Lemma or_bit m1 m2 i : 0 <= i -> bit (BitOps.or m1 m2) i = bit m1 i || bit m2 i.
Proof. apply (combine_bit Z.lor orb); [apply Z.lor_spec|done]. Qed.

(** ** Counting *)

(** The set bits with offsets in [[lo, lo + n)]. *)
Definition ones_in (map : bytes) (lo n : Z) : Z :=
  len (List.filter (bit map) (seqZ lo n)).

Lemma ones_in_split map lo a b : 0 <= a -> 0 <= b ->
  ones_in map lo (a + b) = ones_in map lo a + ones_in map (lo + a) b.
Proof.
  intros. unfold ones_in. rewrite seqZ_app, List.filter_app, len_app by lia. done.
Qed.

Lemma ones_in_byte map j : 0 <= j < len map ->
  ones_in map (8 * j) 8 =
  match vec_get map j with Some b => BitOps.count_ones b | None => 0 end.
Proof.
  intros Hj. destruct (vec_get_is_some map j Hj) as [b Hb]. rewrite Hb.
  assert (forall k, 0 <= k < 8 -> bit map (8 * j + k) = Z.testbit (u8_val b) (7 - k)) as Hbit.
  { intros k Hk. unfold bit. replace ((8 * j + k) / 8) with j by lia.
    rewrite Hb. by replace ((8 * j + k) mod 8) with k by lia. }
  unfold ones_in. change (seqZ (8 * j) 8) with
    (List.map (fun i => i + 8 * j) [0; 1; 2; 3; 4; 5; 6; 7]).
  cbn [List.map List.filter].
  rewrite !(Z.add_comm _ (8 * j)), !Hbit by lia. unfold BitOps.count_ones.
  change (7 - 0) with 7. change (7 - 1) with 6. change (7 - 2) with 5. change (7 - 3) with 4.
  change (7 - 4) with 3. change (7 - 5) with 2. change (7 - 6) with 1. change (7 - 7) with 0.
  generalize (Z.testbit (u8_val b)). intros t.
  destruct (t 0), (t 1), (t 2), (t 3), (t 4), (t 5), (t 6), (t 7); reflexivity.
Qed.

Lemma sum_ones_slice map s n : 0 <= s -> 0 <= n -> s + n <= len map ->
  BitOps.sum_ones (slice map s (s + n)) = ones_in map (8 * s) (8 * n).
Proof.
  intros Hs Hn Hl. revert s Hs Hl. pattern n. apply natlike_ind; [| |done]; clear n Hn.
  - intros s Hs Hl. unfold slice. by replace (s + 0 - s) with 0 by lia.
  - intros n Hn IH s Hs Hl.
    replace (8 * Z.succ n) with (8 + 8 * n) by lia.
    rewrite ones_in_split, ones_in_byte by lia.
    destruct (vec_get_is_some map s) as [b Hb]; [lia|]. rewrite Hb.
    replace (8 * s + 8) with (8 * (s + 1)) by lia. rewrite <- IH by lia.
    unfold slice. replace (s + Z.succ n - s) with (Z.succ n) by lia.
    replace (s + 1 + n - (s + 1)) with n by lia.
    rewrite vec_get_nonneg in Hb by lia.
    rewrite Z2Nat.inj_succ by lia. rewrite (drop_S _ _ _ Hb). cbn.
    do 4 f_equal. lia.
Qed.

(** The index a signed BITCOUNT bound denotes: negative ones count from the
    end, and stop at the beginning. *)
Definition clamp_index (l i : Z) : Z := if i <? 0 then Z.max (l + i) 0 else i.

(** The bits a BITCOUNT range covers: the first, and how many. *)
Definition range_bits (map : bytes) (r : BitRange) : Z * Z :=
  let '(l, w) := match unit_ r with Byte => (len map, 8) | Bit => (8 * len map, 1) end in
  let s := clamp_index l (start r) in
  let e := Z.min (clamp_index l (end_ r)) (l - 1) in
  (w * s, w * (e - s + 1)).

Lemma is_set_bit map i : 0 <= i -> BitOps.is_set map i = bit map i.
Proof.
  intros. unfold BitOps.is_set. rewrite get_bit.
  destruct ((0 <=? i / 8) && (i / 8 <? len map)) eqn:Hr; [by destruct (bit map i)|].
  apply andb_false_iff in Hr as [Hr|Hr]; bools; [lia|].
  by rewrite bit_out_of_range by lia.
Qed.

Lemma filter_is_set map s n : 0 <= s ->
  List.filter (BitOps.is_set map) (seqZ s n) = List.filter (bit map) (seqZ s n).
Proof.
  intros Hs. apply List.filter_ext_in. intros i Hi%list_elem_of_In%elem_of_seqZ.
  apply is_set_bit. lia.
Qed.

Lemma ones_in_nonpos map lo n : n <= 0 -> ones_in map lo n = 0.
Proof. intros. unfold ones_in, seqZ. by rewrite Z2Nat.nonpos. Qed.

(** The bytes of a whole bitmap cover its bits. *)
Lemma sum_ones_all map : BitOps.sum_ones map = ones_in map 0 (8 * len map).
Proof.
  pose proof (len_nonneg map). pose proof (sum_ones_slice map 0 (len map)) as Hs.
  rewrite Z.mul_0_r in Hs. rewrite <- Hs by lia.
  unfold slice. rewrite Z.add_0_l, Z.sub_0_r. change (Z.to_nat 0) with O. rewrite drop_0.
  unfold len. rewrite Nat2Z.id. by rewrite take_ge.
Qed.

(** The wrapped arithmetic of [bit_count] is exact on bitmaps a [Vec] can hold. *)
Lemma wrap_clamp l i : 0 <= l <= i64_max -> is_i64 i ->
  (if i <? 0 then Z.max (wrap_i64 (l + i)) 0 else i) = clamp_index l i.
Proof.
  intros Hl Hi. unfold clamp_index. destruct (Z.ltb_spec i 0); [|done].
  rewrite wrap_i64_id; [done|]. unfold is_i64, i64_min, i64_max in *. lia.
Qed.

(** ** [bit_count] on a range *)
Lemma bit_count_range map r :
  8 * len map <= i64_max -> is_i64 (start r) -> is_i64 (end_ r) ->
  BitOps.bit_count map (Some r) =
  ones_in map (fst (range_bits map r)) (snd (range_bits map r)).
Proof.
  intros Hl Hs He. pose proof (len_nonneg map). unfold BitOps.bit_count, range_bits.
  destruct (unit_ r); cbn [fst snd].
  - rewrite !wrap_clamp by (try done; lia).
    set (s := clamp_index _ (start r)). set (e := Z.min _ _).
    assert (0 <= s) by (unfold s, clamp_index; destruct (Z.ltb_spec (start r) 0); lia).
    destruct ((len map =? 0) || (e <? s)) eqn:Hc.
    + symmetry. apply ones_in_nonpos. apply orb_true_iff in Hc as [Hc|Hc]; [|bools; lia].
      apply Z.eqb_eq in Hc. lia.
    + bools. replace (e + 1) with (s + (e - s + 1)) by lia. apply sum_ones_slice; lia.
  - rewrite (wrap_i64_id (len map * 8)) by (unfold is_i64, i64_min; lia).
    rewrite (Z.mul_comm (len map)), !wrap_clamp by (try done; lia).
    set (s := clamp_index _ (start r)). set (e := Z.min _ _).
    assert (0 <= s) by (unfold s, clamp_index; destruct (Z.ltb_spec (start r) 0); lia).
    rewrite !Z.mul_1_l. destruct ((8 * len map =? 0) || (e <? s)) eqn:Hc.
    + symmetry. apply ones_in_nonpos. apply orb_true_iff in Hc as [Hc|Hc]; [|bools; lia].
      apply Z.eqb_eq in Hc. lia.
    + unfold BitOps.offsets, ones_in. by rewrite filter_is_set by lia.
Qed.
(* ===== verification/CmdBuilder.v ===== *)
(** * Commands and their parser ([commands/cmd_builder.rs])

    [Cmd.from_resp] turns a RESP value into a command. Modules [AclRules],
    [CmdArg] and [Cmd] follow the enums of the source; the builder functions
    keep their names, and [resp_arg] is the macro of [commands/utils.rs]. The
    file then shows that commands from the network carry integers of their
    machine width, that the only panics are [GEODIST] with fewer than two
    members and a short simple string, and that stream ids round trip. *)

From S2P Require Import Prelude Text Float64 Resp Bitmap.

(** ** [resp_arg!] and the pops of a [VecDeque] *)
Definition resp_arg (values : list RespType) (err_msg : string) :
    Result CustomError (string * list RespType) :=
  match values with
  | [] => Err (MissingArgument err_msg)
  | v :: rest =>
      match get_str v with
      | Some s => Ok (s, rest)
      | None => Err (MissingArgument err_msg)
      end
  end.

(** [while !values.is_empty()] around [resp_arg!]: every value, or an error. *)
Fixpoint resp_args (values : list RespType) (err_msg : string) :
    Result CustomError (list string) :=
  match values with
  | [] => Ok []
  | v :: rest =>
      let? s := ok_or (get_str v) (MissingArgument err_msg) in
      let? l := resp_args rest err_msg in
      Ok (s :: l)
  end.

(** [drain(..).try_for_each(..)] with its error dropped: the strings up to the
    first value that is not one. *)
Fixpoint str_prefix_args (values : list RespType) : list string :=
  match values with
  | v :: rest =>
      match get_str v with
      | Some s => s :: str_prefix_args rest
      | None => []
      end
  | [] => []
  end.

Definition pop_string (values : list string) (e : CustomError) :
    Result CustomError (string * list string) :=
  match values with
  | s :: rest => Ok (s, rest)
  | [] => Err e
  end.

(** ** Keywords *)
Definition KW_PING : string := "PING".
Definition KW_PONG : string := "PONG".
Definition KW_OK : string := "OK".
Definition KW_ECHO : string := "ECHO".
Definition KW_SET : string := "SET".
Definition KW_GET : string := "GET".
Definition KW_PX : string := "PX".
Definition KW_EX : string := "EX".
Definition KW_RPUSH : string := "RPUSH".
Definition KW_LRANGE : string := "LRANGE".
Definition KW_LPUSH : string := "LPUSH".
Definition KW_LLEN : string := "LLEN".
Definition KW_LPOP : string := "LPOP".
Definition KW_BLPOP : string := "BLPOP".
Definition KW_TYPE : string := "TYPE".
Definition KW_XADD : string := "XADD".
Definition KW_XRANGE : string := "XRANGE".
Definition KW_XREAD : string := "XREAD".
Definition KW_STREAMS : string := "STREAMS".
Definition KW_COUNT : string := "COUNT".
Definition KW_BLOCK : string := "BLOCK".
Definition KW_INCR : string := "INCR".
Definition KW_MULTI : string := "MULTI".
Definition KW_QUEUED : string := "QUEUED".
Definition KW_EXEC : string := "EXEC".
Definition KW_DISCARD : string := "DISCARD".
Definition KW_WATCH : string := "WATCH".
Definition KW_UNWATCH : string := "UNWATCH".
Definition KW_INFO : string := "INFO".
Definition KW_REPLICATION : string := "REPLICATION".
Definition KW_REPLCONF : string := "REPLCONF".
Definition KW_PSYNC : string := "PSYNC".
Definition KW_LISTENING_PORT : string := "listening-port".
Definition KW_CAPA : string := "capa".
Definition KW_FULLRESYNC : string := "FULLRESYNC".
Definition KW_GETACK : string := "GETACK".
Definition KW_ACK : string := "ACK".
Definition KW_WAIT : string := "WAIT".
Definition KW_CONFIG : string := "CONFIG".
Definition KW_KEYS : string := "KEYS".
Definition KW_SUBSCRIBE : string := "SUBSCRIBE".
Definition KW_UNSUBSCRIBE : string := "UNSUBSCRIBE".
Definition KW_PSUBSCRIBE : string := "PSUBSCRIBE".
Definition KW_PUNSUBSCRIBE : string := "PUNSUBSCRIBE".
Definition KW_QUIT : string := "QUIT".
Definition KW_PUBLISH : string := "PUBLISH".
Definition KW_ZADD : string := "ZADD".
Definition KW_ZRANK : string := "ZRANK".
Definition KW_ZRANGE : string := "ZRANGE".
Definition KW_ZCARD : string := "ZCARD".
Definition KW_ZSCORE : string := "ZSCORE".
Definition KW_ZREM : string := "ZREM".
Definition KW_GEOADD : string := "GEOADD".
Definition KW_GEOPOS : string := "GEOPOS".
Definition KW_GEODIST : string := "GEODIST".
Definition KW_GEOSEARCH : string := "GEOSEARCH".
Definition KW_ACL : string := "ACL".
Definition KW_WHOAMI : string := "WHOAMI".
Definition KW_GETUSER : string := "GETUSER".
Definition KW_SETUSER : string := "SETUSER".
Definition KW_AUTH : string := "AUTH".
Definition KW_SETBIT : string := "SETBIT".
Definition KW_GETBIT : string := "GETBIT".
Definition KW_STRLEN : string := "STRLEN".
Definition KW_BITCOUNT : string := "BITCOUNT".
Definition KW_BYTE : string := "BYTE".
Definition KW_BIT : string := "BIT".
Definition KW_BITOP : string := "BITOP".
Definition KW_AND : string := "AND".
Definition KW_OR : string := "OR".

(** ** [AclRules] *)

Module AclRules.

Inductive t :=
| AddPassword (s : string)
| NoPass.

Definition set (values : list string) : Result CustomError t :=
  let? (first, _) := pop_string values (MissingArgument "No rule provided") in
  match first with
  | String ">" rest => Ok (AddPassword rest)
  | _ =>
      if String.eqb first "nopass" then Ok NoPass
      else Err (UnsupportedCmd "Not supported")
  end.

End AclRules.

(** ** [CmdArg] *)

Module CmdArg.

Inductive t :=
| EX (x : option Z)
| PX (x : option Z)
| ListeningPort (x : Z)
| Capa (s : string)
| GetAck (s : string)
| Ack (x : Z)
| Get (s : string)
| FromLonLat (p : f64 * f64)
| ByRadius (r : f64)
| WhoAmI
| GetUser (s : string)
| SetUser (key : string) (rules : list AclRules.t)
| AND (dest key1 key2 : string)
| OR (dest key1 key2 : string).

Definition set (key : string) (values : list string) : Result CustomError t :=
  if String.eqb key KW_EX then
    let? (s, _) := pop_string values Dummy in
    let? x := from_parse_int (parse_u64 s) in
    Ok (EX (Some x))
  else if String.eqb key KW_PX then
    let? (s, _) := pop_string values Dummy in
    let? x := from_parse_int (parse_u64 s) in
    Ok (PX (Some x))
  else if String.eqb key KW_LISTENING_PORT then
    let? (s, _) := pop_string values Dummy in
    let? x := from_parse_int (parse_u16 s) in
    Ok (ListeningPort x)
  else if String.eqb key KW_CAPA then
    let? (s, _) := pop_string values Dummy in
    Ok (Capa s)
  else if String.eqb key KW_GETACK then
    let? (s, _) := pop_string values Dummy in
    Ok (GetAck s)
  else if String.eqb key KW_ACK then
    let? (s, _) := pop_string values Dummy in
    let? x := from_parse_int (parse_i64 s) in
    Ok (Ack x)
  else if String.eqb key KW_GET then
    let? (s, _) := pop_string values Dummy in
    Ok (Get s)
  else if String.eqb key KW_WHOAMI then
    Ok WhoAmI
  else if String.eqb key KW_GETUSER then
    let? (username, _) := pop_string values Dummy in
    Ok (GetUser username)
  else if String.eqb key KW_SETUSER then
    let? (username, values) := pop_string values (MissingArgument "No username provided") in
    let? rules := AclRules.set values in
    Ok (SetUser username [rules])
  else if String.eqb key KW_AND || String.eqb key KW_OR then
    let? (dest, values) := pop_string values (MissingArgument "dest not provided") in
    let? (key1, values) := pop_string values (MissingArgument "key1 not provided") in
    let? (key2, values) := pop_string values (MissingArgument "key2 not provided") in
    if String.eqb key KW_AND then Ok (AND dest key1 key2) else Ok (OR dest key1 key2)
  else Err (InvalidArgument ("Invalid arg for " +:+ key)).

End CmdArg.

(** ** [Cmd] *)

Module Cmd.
########################################
Take the lines from the top of the data through the one that contains "cbn [List.map List.filter]." and copy them exactly, leaving out every line after it.

Lemma or_bit m1 m2 i : 0 <= i -> bit (BitOps.or m1 m2) i = bit m1 i || bit m2 i.
Proof. apply (combine_bit Z.lor orb); [apply Z.lor_spec|done]. Qed.

(** ** Counting *)

(** The set bits with offsets in [[lo, lo + n)]. *)
Definition ones_in (map : bytes) (lo n : Z) : Z :=
  len (List.filter (bit map) (seqZ lo n)).

Lemma ones_in_split map lo a b : 0 <= a -> 0 <= b ->
  ones_in map lo (a + b) = ones_in map lo a + ones_in map (lo + a) b.
Proof.
  intros. unfold ones_in. rewrite seqZ_app, List.filter_app, len_app by lia. done.
Qed.

Lemma ones_in_byte map j : 0 <= j < len map ->
  ones_in map (8 * j) 8 =
  match vec_get map j with Some b => BitOps.count_ones b | None => 0 end.
Proof.
  intros Hj. destruct (vec_get_is_some map j Hj) as [b Hb]. rewrite Hb.
  assert (forall k, 0 <= k < 8 -> bit map (8 * j + k) = Z.testbit (u8_val b) (7 - k)) as Hbit.
  { intros k Hk. unfold bit. replace ((8 * j + k) / 8) with j by lia.
    rewrite Hb. by replace ((8 * j + k) mod 8) with k by lia. }
  unfold ones_in. change (seqZ (8 * j) 8) with
    (List.map (fun i => i + 8 * j) [0; 1; 2; 3; 4; 5; 6; 7]).
  cbn [List.map List.filter].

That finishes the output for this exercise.